(** A property of all bytes, by enumeration. *)
Lemma all_bytes (P : Z -> bool) : forallb P (seqZ 0 256) = true -> forall b, byte b -> P b = true.
Proof.
  intros H b [H0 H1]. eapply forallb_forall in H; [exact H|]. apply list_elem_of_In, elem_of_seqZ. lia.
Qed.

Definition count8 (b : Z) : Z := step8 0x0F 0xF0 4 (step8 0x33 0xCC 2 (step8 0x55 0xAA 1 b)).

Lemma byte_steps b : byte b ->
  byte (step8 0x55 0xAA 1 b) /\ byte (step8 0x33 0xCC 2 b) /\ byte (step8 0x0F 0xF0 4 b) /\
  Z.land b 0xAA mod 2 ^ 1 = 0 /\ Z.land b 0xCC mod 2 ^ 2 = 0 /\ Z.land b 0xF0 mod 2 ^ 4 = 0 /\
  count8 b = ones 8 b /\ 0 <= count8 b <= 8.
Proof.
  intros Hb.
  pose proof (all_bytes (fun b =>
    let in_byte x := (0 <=? x) && (x <? 256) in
    in_byte (step8 0x55 0xAA 1 b) && in_byte (step8 0x33 0xCC 2 b) && in_byte (step8 0x0F 0xF0 4 b) &&
    (Z.land b 0xAA mod 2 ^ 1 =? 0) && (Z.land b 0xCC mod 2 ^ 2 =? 0) && (Z.land b 0xF0 mod 2 ^ 4 =? 0) &&
    (count8 b =? ones 8 b) && (0 <=? count8 b) && (count8 b <=? 8))) as H.
  specialize (H ltac:(vm_compute; reflexivity) b Hb). cbv beta zeta in H. zbool.
  by split_and!.
Qed.

Fixpoint bytes_of (n : nat) (v : Z) : list Z :=
  match n with O => [] | S n' => v mod 256 :: bytes_of n' (v / 256) end.

Lemma bytes_of_spec n v : 0 <= v < 256 ^ Z.of_nat n ->
  val (bytes_of n v) = v /\ Forall byte (bytes_of n v) /\ length (bytes_of n v) = n.
Proof.
  revert v. induction n as [|n IH]; intros v Hv; simpl.
  { simpl in Hv. split_and!; [lia|constructor|done]. }
  rewrite Nat2Z.inj_succ, Z.pow_succ_r in Hv by lia.
  pose proof (Z.div_mod v 256). pose proof (Z.mod_pos_bound v 256).
  assert (0 <= v / 256 < 256 ^ Z.of_nat n) as Hq.
  { split; [apply Z.div_pos; lia|]. apply Z.div_lt_upper_bound; lia. }
  destruct (IH _ Hq) as (E & Hf & Hl). split_and!; [lia| |by rewrite Hl].
  constructor; [split; lia|done].
Qed.

Lemma val_bound bs : Forall byte bs -> val bs < 256 ^ Z.of_nat (length bs).
Proof.
  induction 1 as [|b bs [? ?] _ IH]; simpl length; [simpl; lia|].
  rewrite Nat2Z.inj_succ, Z.pow_succ_r by lia. simpl. lia.
Qed.

Lemma u64_val bs : Forall byte bs -> length bs = 8%nat -> u64 (val bs) = val bs.
Proof.
  intros Hb Hl. apply Z.mod_small. pose proof (val_bound bs Hb) as H. rewrite Hl in H.
  split; [by apply val_nonneg|]. exact H.
Qed.

(** A step on eight bytes. *)
Lemma step_word m mh s bs :
  byte m -> byte mh -> 0 <= s -> length bs = 8%nat -> Forall byte bs ->
  (forall b, byte b -> byte (step8 m mh s b) /\ Z.land b mh mod 2 ^ s = 0) ->
  u64 (Z.land (val bs) (val (replicate 8 m)) + Z.shiftr (Z.land (val bs) (val (replicate 8 mh))) s)
    = val (step8 m mh s <$> bs) /\ Forall byte (step8 m mh s <$> bs).
Proof.
  intros Hm Hmh Hs Hl Hb Hst.
  assert (Hf : Forall byte (step8 m mh s <$> bs)).
  { apply Forall_fmap. eapply Forall_impl; [exact Hb|]. intros b Hbb. by apply Hst. }
  split; [|done]. destruct (step_val m mh s bs Hm Hmh Hs) as [E _]; [|done|].
  - intros b Hbb. apply Z.mod_divide; [apply Z.pow_nonzero; lia|]. by apply Hst.
  - rewrite Hl in E. rewrite E. apply u64_val; [done|]. by rewrite length_fmap.
Qed.

(** The multiplication adds the eight bytes up. *)
Lemma sum_bytes cs : length cs = 8%nat -> Forall (fun c => 0 <= c <= 8) cs ->
  Z.land (Z.shiftr (u64 (val cs * 0x0101010101010101)) 56) 0xFF = foldr Z.add 0 cs.
Proof.
  intros Hl Hc. do 9 (destruct cs as [|? cs]; try discriminate Hl).
  repeat match goal with H : Forall _ (_ :: _) |- _ => apply Forall_cons in H as [? H] end.
  simpl val. simpl foldr. change 0xFF with (Z.ones 8). rewrite Z.land_ones, Z.shiftr_div_pow2 by lia.
  set (x := _ * 0x0101010101010101). set (S := z + _).
  assert (Hx : u64 x = S * 2 ^ 56 + (z + (z + z0) * 2 ^ 8 + (z + z0 + z1) * 2 ^ 16
    + (z + z0 + z1 + z2) * 2 ^ 24 + (z + z0 + z1 + z2 + z3) * 2 ^ 32
    + (z + z0 + z1 + z2 + z3 + z4) * 2 ^ 40 + (z + z0 + z1 + z2 + z3 + z4 + z5) * 2 ^ 48)).
  { symmetry. apply Z.mod_unique with (z0 + z1 + z2 + z3 + z4 + z5 + z6
      + (z1 + z2 + z3 + z4 + z5 + z6) * 2 ^ 8 + (z2 + z3 + z4 + z5 + z6) * 2 ^ 16
      + (z3 + z4 + z5 + z6) * 2 ^ 24 + (z4 + z5 + z6) * 2 ^ 32 + (z5 + z6) * 2 ^ 40 + z6 * 2 ^ 48);
      subst x S; lia. }
  rewrite Hx, Z.div_add_l by lia. rewrite Z.div_small by (subst S; lia).
  rewrite Z.mod_small; subst S; lia.
Qed.

Lemma ones_split j k b r : 0 <= b < 2 ^ Z.of_nat j -> 0 <= r ->
  ones (j + k) (b + 2 ^ Z.of_nat j * r) = ones j b + ones k r.
Proof.
  revert b. induction j as [|j IH]; intros b Hb Hr.
  { change (2 ^ Z.of_nat 0) with 1 in *. replace (b + 1 * r) with r by lia. done. }
  rewrite Nat2Z.inj_succ, Z.pow_succ_r in * by lia. simpl.
  replace (b + 2 * 2 ^ Z.of_nat j * r) with (b + 2 * (2 ^ Z.of_nat j * r)) by lia.
  rewrite Z.odd_add_mul_2. rewrite !Z.div2_div.
  replace ((b + 2 * (2 ^ Z.of_nat j * r)) / 2) with (b / 2 + 2 ^ Z.of_nat j * r).
  2:{ rewrite (Z.mul_comm 2), Z.div_add by lia. done. }
  rewrite <- Z.div2_div, IH; [lia| |done]. rewrite Z.div2_div.
  split; [apply Z.div_pos; lia|]. apply Z.div_lt_upper_bound; lia.
Qed.

Lemma ones_val bs : Forall byte bs ->
  ones (8 * length bs) (val bs) = foldr Z.add 0 (ones 8 <$> bs).
Proof.
  induction 1 as [|b bs Hb Hbs IH]; [done|]. simpl val. simpl length.
  replace (8 * S (length bs))%nat with (8 + 8 * length bs)%nat by lia.
  change 256 with (2 ^ Z.of_nat 8). rewrite ones_split; [|exact Hb|by apply val_nonneg].
  rewrite IH. done.
Qed.

Lemma popcnt64_spec v : word v -> popcnt64 v = ones 64 v.
Proof.
  intros Hv. destruct (bytes_of_spec 8 v) as (E & Hb & Hl); [exact Hv|].
  rewrite <- E. set (bs := bytes_of 8 v) in *. unfold popcnt64.
  change 0x5555555555555555 with (val (replicate 8 0x55)).
  change 0xAAAAAAAAAAAAAAAA with (val (replicate 8 0xAA)).
  change 0x3333333333333333 with (val (replicate 8 0x33)).
  change 0xCCCCCCCCCCCCCCCC with (val (replicate 8 0xCC)).
  change 0x0F0F0F0F0F0F0F0F with (val (replicate 8 0x0F)).
  change 0xF0F0F0F0F0F0F0F0 with (val (replicate 8 0xF0)).
  destruct (step_word 0x55 0xAA 1 bs) as [-> H1]; try done;
    [intros b Hbb; by destruct (byte_steps b Hbb) as (? & ? & ? & ? & _)|].
  destruct (step_word 0x33 0xCC 2 (step8 0x55 0xAA 1 <$> bs)) as [-> H2];
    try done; [intros b Hbb; by destruct (byte_steps b Hbb) as (? & ? & ? & ? & ? & _)|].
  destruct (step_word 0x0F 0xF0 4 (step8 0x33 0xCC 2 <$> (step8 0x55 0xAA 1 <$> bs))) as [-> H3];
    try done; [intros b Hbb; by destruct (byte_steps b Hbb) as (? & ? & ? & ? & ? & ? & _)|].
  assert (Heq : step8 0x0F 0xF0 4 <$> (step8 0x33 0xCC 2 <$> (step8 0x55 0xAA 1 <$> bs)) = ones 8 <$> bs).
  { rewrite <- !list_fmap_compose. apply list_fmap_ext. intros i b Hi.
    destruct (byte_steps b (Forall_lookup_1 byte bs i b Hb Hi)) as (_ & _ & _ & _ & _ & _ & E8 & _).
    exact E8. }
  rewrite Heq, sum_bytes; [|done|].
  - rewrite <- ones_val by done. by rewrite Hl.
  - apply Forall_fmap. eapply Forall_impl; [exact Hb|]. intros b Hbb.
    destruct (byte_steps b Hbb) as (_ & _ & _ & _ & _ & _ & E8 & Hr). rewrite E8 in Hr. exact Hr.
Qed.

(** The number of the positions [i], ..., [i+n-1] that satisfy [f]. *)
Fixpoint count_from (f : Z -> bool) (i : Z) (n : nat) : Z :=
  match n with
  | O => 0
  | S n' => Z.b2z (f i) + count_from f (i + 1) n'
  end.

Lemma count_from_ext f g i j n :
  (forall k, 0 <= k < Z.of_nat n -> f (i + k) = g (j + k)) -> count_from f i n = count_from g j n.
Proof.
  revert i j. induction n as [|n IH]; intros i j H; [done|]. simpl. f_equal.
  - f_equal. pose proof (H 0 ltac:(lia)) as H0. by rewrite !Z.add_0_r in H0.
  - apply IH. intros k Hk. pose proof (H (k + 1) ltac:(lia)) as H1.
    by replace (i + 1 + k) with (i + (k + 1)) by lia; replace (j + 1 + k) with (j + (k + 1)) by lia.
Qed.

Lemma count_from_app f i n m :
  count_from f i (n + m) = count_from f i n + count_from f (i + Z.of_nat n) m.
Proof.
  revert i. induction n as [|n IH]; intros i; simpl; [by rewrite Z.add_0_r|].
  rewrite IH. replace (i + 1 + Z.of_nat n) with (i + Z.of_nat (S n)) by lia. lia.
Qed.

Lemma count_from_range f i n : 0 <= count_from f i n <= Z.of_nat n.
Proof. revert i. induction n as [|n IH]; intros i; simpl; [lia|]. specialize (IH (i + 1)). destruct (f i); simpl; lia. Qed.

Lemma ones_count v i n : 0 <= i -> ones n (Z.shiftr v i) = count_from (Z.testbit v) i n.
Proof.
  revert i. induction n as [|n IH]; intros i Hi; [done|]. simpl. f_equal.
  - f_equal. by rewrite <- Z.bit0_odd, Z.shiftr_spec by lia.
  - rewrite <- IH by lia. by rewrite Z.div2_spec, Z.shiftr_shiftr by lia.
Qed.

Lemma bit_head w b q : 0 <= q < 64 -> bit (w :: b) q = Z.testbit w q.
Proof. intros. unfold bit. rewrite Z.div_small, Z.mod_small by lia. done. Qed.

Lemma bit_tail w b q : 0 <= q -> bit (w :: b) (64 + q) = bit b q.
Proof.
  intros. unfold bit. replace (64 + q) with (q + 1 * 64) by lia.
  rewrite Z.div_add, Z.mod_add by lia. assert (0 <= q / 64) by (apply Z.div_pos; lia).
  replace (Z.to_nat (q / 64 + 1)) with (S (Z.to_nat (q / 64))) by lia. done.
Qed.

Lemma count_words w b m :
  count_from (bit (w :: b)) 0 (64 + m) = ones 64 w + count_from (bit b) 0 m.
Proof.
  rewrite count_from_app. f_equal.
  - pose proof (ones_count w 0 64 ltac:(lia)) as H. rewrite Z.shiftr_0_r in H. rewrite H.
    apply count_from_ext. intros k Hk. rewrite Z.add_0_l. apply bit_head. lia.
  - apply count_from_ext. intros k Hk. rewrite !Z.add_0_l. apply bit_tail. lia.
Qed.

Lemma popcnt_fold b t : Forall word b -> 0 <= t -> t + 64 * len b < 2 ^ 64 ->
  foldl (fun total v => u64 (total + popcnt64 v)) t b =
  t + count_from (bit b) 0 (64 * length b).
Proof.
  intros Hw. revert t. induction Hw as [|w b Hw Hb IH]; intros t Ht Hl; simpl foldl; [simpl; lia|].
  replace (64 * length (w :: b))%nat with (64 + 64 * length b)%nat by (simpl length; lia).
  rewrite count_words, (popcnt64_spec w Hw).
  assert (Hr : 0 <= ones 64 w <= 64).
  { pose proof (ones_count w 0 64 ltac:(lia)) as H. rewrite Z.shiftr_0_r in H. rewrite H.
    pose proof (count_from_range (Z.testbit w) 0 64). lia. }
  unfold len in *. simpl length in Hl. rewrite Nat2Z.inj_succ in Hl.
  rewrite IH; unfold u64; rewrite Z.mod_small by lia; lia.
Qed.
-- -- --
Assignment: What you return must be the lines above that run from the line with "assert (Heq : step8" to the line with "- f_equal. by", inclusive, each copied exactly.

Answer for the task:
  assert (Heq : step8 0x0F 0xF0 4 <$> (step8 0x33 0xCC 2 <$> (step8 0x55 0xAA 1 <$> bs)) = ones 8 <$> bs).
  { rewrite <- !list_fmap_compose. apply list_fmap_ext. intros i b Hi.
    destruct (byte_steps b (Forall_lookup_1 byte bs i b Hb Hi)) as (_ & _ & _ & _ & _ & _ & E8 & _).
    exact E8. }
  rewrite Heq, sum_bytes; [|done|].
  - rewrite <- ones_val by done. by rewrite Hl.
  - apply Forall_fmap. eapply Forall_impl; [exact Hb|]. intros b Hbb.
    destruct (byte_steps b Hbb) as (_ & _ & _ & _ & _ & _ & E8 & Hr). rewrite E8 in Hr. exact Hr.
Qed.

(** The number of the positions [i], ..., [i+n-1] that satisfy [f]. *)
Fixpoint count_from (f : Z -> bool) (i : Z) (n : nat) : Z :=
  match n with
  | O => 0
  | S n' => Z.b2z (f i) + count_from f (i + 1) n'
  end.

Lemma count_from_ext f g i j n :
  (forall k, 0 <= k < Z.of_nat n -> f (i + k) = g (j + k)) -> count_from f i n = count_from g j n.
Proof.
  revert i j. induction n as [|n IH]; intros i j H; [done|]. simpl. f_equal.
  - f_equal. pose proof (H 0 ltac:(lia)) as H0. by rewrite !Z.add_0_r in H0.
  - apply IH. intros k Hk. pose proof (H (k + 1) ltac:(lia)) as H1.
    by replace (i + 1 + k) with (i + (k + 1)) by lia; replace (j + 1 + k) with (j + (k + 1)) by lia.
Qed.

Lemma count_from_app f i n m :
  count_from f i (n + m) = count_from f i n + count_from f (i + Z.of_nat n) m.
Proof.
  revert i. induction n as [|n IH]; intros i; simpl; [by rewrite Z.add_0_r|].
  rewrite IH. replace (i + 1 + Z.of_nat n) with (i + Z.of_nat (S n)) by lia. lia.
Qed.

Lemma count_from_range f i n : 0 <= count_from f i n <= Z.of_nat n.
Proof. revert i. induction n as [|n IH]; intros i; simpl; [lia|]. specialize (IH (i + 1)). destruct (f i); simpl; lia. Qed.

Lemma ones_count v i n : 0 <= i -> ones n (Z.shiftr v i) = count_from (Z.testbit v) i n.
Proof.
  revert i. induction n as [|n IH]; intros i Hi; [done|]. simpl. f_equal.
  - f_equal. by rewrite <- Z.bit0_odd, Z.shiftr_spec by lia.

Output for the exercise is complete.